**Problem details:**
Word for word, return every record.
** Opening Material supplied block **
Lemma validate_Ok p :
  validate p = Ok tt <-> is_rooted p = true /\ well_formed_text p.
Proof.
  unfold validate, is_rooted, front. destruct p as [|c p]; [simpl; intuition congruence|].
  change (head (c :: p)) with (Some c).
  destruct (c == slash) eqn:E; [|intuition congruence].
  rewrite (proj1 (validate_from_spec (c :: p))). tauto.
Qed.

(** ** Properties *)

(** The tokenizer accepts exactly the vault-absolute texts without a
    backslash and without a run of three stars, and loses nothing: the texts of
    the tokens of an accepted pattern concatenate to the pattern, and every
    token carries the text of its type (literals non-empty, without special
    characters). *)
Theorem parse_exact p :
  (isValid p = true <-> is_rooted p = true /\ backslash_c ∉ p /\ ~ triple_star p) /\
  (isValid p = true <-> exists c, parse p = Ok c) /\
  (forall c, parse p = Ok c ->
     source c = p /\ concat (map value (tokens c)) = p /\ wf_pattern c).
Proof.
  assert (Hv : isValid p = true <-> validate p = Ok tt).
  { unfold isValid. destruct (validate p) as [[]|]; simpl; naive_solver. }
  rewrite Hv. split_and!.
  - apply validate_Ok.
  - setoid_rewrite parse_Ok. naive_solver.
  - intros c Hc. pose proof (parse_wf _ _ Hc). apply parse_Ok in Hc as [_ ->].
    split_and!; [done|apply tokenize_text|done].
Qed.

(** C38. The backtracking matcher decides the language of the pattern: on a
    compiled pattern, [matches] is true exactly for the paths whose lexical
    normal form is rooted and belongs to [globs]; in particular the matcher
    neither misses a split nor invents one. *)
Theorem matches_language text p path :
  parse text = Ok p ->
  matches p path = true <->
  is_rooted (normalizePath path) = true /\ globs (tokens p) (normalizePath path).
Proof. intros _. apply matches_spec. Qed.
** Closing Material supplied block **
**Response:**
Lemma validate_Ok p :
  validate p = Ok tt <-> is_rooted p = true /\ well_formed_text p.
Proof.
  unfold validate, is_rooted, front. destruct p as [|c p]; [simpl; intuition congruence|].
  change (head (c :: p)) with (Some c).
  destruct (c == slash) eqn:E; [|intuition congruence].
  rewrite (proj1 (validate_from_spec (c :: p))). tauto.
Qed.

(** ** Properties *)

(** The tokenizer accepts exactly the vault-absolute texts without a
    backslash and without a run of three stars, and loses nothing: the texts of
    the tokens of an accepted pattern concatenate to the pattern, and every
    token carries the text of its type (literals non-empty, without special
    characters). *)
Theorem parse_exact p :
  (isValid p = true <-> is_rooted p = true /\ backslash_c ∉ p /\ ~ triple_star p) /\
  (isValid p = true <-> exists c, parse p = Ok c) /\
  (forall c, parse p = Ok c ->
     source c = p /\ concat (map value (tokens c)) = p /\ wf_pattern c).
Proof.
  assert (Hv : isValid p = true <-> validate p = Ok tt).
  { unfold isValid. destruct (validate p) as [[]|]; simpl; naive_solver. }
  rewrite Hv. split_and!.
  - apply validate_Ok.
  - setoid_rewrite parse_Ok. naive_solver.
  - intros c Hc. pose proof (parse_wf _ _ Hc). apply parse_Ok in Hc as [_ ->].
    split_and!; [done|apply tokenize_text|done].
Qed.

(** C38. The backtracking matcher decides the language of the pattern: on a
    compiled pattern, [matches] is true exactly for the paths whose lexical
    normal form is rooted and belongs to [globs]; in particular the matcher
    neither misses a split nor invents one. *)
Theorem matches_language text p path :
  parse text = Ok p ->
  matches p path = true <->
  is_rooted (normalizePath path) = true /\ globs (tokens p) (normalizePath path).
Proof. intros _. apply matches_spec. Qed.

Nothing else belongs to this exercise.